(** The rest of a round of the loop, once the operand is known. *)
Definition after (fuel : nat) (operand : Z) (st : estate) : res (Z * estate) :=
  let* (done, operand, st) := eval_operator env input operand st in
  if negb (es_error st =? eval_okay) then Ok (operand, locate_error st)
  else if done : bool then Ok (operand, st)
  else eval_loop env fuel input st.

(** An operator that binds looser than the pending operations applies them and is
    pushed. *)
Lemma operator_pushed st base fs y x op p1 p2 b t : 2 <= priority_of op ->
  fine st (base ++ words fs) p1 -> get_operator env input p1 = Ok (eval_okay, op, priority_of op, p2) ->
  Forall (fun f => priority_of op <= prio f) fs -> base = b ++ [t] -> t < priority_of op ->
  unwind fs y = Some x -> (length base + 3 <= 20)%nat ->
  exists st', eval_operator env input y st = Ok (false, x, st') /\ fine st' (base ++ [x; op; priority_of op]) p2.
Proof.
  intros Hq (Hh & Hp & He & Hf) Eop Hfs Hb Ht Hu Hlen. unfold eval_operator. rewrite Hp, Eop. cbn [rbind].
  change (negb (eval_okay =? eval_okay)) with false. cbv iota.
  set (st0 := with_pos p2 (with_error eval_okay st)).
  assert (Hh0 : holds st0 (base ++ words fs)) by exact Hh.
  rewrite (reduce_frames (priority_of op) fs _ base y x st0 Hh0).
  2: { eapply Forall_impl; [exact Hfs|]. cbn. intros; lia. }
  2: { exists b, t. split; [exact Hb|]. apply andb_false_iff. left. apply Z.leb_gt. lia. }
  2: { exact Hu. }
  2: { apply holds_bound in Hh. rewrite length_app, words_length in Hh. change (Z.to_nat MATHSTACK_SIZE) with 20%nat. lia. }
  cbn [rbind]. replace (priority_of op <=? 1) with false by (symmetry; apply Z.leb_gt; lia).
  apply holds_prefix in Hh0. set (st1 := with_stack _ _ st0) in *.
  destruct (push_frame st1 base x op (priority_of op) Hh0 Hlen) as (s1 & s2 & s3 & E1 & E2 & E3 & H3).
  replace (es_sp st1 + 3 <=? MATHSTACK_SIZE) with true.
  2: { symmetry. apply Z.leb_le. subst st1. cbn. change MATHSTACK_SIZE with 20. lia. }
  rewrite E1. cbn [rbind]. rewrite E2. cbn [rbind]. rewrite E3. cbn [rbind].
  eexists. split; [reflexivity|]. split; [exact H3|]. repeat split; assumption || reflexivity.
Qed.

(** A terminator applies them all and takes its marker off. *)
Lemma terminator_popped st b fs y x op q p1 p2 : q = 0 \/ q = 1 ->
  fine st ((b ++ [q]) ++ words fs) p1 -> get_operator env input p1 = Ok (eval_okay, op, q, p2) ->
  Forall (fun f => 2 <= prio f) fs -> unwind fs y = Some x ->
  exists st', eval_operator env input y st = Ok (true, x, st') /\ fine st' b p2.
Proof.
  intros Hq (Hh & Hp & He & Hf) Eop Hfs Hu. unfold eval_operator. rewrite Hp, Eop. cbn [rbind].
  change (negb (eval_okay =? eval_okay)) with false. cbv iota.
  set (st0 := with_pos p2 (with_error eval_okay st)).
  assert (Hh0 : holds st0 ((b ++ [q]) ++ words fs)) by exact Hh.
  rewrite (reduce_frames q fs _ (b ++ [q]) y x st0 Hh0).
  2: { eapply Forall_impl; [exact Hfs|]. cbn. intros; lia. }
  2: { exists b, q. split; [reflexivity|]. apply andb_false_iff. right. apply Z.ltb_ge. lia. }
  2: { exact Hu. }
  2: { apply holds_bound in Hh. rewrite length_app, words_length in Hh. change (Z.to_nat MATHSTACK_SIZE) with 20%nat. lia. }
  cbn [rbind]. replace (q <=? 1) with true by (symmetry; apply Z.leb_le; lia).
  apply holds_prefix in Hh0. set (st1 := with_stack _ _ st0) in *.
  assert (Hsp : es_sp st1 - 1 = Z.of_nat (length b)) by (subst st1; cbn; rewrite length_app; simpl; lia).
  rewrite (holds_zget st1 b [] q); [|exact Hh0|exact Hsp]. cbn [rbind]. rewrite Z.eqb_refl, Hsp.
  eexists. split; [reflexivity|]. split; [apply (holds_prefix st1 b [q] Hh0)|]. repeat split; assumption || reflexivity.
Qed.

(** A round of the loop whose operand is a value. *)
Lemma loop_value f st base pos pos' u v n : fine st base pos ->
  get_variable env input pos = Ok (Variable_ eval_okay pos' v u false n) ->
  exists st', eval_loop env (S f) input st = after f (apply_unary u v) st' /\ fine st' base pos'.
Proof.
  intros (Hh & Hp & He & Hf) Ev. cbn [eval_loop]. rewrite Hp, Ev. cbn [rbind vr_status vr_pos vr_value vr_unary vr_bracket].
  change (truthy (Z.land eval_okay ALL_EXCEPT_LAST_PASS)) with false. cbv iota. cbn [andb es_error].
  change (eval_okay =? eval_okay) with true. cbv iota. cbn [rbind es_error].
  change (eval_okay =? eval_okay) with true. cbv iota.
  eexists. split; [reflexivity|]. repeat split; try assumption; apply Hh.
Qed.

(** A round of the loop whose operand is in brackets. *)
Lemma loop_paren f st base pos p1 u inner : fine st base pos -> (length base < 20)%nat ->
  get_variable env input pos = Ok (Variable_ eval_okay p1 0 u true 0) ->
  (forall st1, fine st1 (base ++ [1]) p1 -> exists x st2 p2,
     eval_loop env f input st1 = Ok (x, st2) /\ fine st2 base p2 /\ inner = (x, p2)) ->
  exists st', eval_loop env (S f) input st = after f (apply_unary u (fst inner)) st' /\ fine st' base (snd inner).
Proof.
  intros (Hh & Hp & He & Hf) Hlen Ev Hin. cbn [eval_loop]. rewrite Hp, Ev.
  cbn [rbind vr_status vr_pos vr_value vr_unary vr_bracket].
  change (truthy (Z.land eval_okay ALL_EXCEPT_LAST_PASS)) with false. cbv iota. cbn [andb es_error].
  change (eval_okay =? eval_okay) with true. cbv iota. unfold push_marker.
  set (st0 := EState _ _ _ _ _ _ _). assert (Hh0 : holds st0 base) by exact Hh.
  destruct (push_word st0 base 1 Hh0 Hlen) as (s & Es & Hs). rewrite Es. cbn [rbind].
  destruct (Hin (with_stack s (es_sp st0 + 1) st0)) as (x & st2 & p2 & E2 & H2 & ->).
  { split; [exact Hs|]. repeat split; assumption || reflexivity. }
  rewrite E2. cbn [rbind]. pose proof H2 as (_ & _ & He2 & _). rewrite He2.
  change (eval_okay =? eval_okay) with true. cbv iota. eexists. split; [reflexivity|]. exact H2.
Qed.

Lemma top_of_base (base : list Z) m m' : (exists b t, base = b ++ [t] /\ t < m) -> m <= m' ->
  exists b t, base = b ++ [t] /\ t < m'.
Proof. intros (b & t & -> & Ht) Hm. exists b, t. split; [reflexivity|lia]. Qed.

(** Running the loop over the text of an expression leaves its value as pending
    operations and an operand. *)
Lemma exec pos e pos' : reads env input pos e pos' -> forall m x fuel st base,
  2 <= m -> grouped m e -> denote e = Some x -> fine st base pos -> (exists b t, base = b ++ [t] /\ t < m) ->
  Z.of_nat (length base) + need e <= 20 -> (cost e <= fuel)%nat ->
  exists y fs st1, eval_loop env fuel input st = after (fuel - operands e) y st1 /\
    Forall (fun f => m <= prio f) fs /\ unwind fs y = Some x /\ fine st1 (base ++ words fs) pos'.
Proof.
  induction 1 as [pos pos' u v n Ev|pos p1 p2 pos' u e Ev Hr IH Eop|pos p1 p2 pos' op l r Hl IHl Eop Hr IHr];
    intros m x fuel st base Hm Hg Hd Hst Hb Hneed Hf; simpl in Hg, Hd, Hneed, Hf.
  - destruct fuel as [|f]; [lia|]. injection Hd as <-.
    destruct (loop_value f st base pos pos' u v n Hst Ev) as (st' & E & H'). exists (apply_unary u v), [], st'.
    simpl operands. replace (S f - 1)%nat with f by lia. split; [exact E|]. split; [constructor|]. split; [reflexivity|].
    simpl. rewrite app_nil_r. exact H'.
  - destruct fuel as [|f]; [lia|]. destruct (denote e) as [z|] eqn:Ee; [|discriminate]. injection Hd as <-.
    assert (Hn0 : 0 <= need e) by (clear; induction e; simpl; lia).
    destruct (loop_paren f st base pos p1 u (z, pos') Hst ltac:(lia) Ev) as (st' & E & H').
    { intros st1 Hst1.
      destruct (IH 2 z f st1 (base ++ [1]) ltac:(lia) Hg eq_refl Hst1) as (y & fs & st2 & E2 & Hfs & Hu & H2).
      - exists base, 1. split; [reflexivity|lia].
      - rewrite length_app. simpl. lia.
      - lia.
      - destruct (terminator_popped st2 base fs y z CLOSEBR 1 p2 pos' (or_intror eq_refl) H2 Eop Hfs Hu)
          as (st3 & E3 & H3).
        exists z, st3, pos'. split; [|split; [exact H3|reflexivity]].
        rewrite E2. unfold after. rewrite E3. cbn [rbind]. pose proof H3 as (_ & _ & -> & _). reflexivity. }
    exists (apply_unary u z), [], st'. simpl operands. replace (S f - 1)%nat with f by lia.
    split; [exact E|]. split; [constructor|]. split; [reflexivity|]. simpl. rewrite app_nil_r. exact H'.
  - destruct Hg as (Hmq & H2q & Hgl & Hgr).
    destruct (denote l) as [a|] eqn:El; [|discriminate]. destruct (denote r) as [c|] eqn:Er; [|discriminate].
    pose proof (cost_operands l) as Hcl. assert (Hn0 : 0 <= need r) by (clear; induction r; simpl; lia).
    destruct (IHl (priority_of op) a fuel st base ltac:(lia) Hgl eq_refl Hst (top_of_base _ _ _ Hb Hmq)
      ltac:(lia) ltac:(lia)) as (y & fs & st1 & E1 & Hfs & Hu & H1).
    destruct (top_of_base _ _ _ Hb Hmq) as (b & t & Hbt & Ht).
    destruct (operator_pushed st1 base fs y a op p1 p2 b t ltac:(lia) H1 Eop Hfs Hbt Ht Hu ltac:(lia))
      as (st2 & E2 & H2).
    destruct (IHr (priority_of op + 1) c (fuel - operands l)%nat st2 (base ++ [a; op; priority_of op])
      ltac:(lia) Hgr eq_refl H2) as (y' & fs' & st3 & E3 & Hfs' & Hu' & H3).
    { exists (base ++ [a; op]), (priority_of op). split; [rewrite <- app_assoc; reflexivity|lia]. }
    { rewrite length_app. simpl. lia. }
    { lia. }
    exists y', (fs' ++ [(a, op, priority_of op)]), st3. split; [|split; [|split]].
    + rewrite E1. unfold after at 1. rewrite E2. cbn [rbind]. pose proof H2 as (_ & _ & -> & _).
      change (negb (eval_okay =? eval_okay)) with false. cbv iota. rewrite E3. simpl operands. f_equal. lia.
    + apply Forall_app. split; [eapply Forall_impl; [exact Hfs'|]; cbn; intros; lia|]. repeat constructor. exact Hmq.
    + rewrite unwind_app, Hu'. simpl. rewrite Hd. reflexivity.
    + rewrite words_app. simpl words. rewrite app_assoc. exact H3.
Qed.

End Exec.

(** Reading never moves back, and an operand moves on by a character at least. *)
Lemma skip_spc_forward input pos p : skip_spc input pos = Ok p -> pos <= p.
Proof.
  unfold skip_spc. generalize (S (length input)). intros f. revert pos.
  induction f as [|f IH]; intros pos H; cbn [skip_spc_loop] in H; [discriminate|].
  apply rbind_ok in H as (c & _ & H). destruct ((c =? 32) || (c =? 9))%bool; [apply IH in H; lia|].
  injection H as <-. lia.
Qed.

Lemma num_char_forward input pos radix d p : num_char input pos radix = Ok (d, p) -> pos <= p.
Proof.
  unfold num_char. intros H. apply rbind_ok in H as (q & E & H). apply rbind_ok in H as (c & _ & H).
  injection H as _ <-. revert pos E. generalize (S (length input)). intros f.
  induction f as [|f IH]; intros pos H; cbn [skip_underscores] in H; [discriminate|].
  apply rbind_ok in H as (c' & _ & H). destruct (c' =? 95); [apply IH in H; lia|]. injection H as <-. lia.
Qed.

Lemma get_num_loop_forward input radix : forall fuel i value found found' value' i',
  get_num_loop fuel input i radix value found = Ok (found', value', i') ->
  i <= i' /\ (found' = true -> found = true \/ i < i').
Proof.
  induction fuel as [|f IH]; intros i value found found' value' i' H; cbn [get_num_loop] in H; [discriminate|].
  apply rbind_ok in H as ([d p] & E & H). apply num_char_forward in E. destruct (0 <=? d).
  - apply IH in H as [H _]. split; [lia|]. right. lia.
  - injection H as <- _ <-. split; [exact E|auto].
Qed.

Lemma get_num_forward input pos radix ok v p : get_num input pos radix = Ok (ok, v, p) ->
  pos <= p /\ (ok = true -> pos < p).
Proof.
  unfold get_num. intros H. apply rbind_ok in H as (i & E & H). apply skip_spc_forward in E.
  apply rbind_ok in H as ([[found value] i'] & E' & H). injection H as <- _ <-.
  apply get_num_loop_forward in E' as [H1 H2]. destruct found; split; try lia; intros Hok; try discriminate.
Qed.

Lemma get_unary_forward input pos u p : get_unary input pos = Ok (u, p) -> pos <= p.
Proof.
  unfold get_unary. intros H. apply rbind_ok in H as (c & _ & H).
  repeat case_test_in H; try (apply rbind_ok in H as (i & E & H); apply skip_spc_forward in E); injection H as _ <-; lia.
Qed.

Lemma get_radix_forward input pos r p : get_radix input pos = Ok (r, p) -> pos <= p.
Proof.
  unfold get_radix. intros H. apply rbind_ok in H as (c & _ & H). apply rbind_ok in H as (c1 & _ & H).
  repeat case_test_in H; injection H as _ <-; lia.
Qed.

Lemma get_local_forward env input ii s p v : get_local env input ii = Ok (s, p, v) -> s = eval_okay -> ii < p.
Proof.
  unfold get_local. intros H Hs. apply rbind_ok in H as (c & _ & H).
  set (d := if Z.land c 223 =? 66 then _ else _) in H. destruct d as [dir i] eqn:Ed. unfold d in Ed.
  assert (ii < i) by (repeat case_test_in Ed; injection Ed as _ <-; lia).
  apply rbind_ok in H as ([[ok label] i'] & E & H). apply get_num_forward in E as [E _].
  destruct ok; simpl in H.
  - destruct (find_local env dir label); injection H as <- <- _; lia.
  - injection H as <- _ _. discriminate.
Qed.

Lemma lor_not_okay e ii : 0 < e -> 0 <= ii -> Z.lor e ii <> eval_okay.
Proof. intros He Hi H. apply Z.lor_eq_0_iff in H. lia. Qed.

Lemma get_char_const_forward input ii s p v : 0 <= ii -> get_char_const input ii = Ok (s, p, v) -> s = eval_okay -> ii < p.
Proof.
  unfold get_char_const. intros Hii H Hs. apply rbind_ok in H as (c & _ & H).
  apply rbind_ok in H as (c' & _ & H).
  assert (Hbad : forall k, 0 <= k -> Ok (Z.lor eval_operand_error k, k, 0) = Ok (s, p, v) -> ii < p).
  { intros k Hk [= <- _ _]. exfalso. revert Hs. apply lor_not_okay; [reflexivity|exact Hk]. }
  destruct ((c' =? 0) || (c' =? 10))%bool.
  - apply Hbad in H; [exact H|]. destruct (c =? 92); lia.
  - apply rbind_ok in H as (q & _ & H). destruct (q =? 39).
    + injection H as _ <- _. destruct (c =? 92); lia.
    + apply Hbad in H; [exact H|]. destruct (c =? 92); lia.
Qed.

┄┄┄┄┄┄

_Exercise details_
From the records above, quote only the lines running from the line with "exists y', (fs'" to the line with "operands. f_equal. lia.", both lines included.

_Answer space_
    exists y', (fs' ++ [(a, op, priority_of op)]), st3. split; [|split; [|split]].
    + rewrite E1. unfold after at 1. rewrite E2. cbn [rbind]. pose proof H2 as (_ & _ & -> & _).
      change (negb (eval_okay =? eval_okay)) with false. cbv iota. rewrite E3. simpl operands. f_equal. lia.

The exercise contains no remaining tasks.